-------- SUPPLIED DATA --------

(** X5. Before any answer is given the preview counts one answered
    question for each checkbox question of the survey, and none for the
    others. *)
Theorem answered_count_fresh (survey : Survey.t) :
  NoDup (ids survey) → "__proto__" ∉ ids survey →
  answered_count (initial_answers survey) = checkbox_count (questions survey).
Proof.
  intros Hnd Hproto. rewrite initial_answers_fold.
  rewrite answered_count_fold_default; [|done..|].
  - by rewrite answered_count_empty.
  - intros k _. apply lookup_empty.
Qed.

Lemma answered_count_fresh_witness :
  answered_count (initial_answers SURVEY) = checkbox_count (questions SURVEY).
Proof. apply (answered_count_fresh SURVEY); apply SURVEY_ids. Defined.

(** X6. Before any answer is given the preview shows an empty text for
    a checkbox question and the placeholder dash for every other
    question. *)
Theorem display_fresh (String_ : JsValue → string) (survey : Survey.t)
    (q : Question.t) :
  NoDup (ids survey) → "__proto__" ∉ ids survey → q ∈ questions survey →
  Ui.display String_ (Js.get (initial_answers survey) (Question.id q)) =
    match Question.type q with checkbox => "" | _ => "—" end.
Proof.
  intros Hnd Hproto Hin.
  unfold Js.get. rewrite (initial_answers_lookup survey Hnd Hproto q Hin).
  unfold default_value.
  by destruct (Question.type q).
Qed.

Lemma display_fresh_witness :
  Ui.display (fun _ => "") (Js.get (initial_answers SURVEY) "q_name") = "—".
Proof.
  apply (display_fresh (fun _ => "") SURVEY q_name);
    [apply SURVEY_ids | apply SURVEY_ids | apply list_elem_of_here].
Defined.

(** ** Going back and forth *)

Lemma handleNext_ignores_error (survey : Survey.t) (e : option string)
    (s : WizardState) :
  handleNext survey (setError e s) = handleNext survey s.
Proof. reflexivity. Qed.

(** X7. From a position before the last, on a question that passes,
    [handleNext] moves one question forward; [handlePrev] then gives back
    the state it started from with the error cleared, and a second
    [handleNext] returns to the state after the first. *)
Theorem handleNext_handlePrev (survey : Survey.t) (s : WizardState)
    (qi : Question.t) :
  0 <= index s < total survey - 1 →
  q survey s = Some qi → canProceed (answers s) qi = true →
  ∃ s' : WizardState,
    handleNext survey s = Normal s'
    ∧ index s' = index s + 1
    ∧ handlePrev s' = setError None s
    ∧ handleNext survey (handlePrev s') = Normal s'.
Proof.
  intros Hrange Hq Hcan.
  assert (Hnext : handleNext survey s =
                  Normal (setIndex (fun i => i + 1) (setError None s))).
  { unfold handleNext. rewrite Hq, Hcan. simpl.
    by destruct (Z.ltb_spec (index s) (total survey - 1)); [|lia]. }
  assert (Hprev : handlePrev (setIndex (fun i => i + 1) (setError None s)) =
                  setError None s).
  { unfold handlePrev; simpl.
    destruct (Z.ltb_spec 0 (index s + 1)); [|lia].
    apply WizardState_eq; simpl; [done | lia | done..]. }
  eexists. split; [exact Hnext|]. split; [done|]. split; [exact Hprev|].
  by rewrite Hprev, handleNext_ignores_error.
Qed.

--------

**TASK DESCRIPTION**
Among the records above, extract exactly the lines from the line with "unfold Js.get. rewrite" to the line with "[apply SURVEY_ids |", both lines included, and leave out the rest.

**RESULT OF THIS EXERCISE**
  unfold Js.get. rewrite (initial_answers_lookup survey Hnd Hproto q Hin).
  unfold default_value.
  by destruct (Question.type q).
Qed.

Lemma display_fresh_witness :
  Ui.display (fun _ => "") (Js.get (initial_answers SURVEY) "q_name") = "—".
Proof.
  apply (display_fresh (fun _ => "") SURVEY q_name);
    [apply SURVEY_ids | apply SURVEY_ids | apply list_elem_of_here].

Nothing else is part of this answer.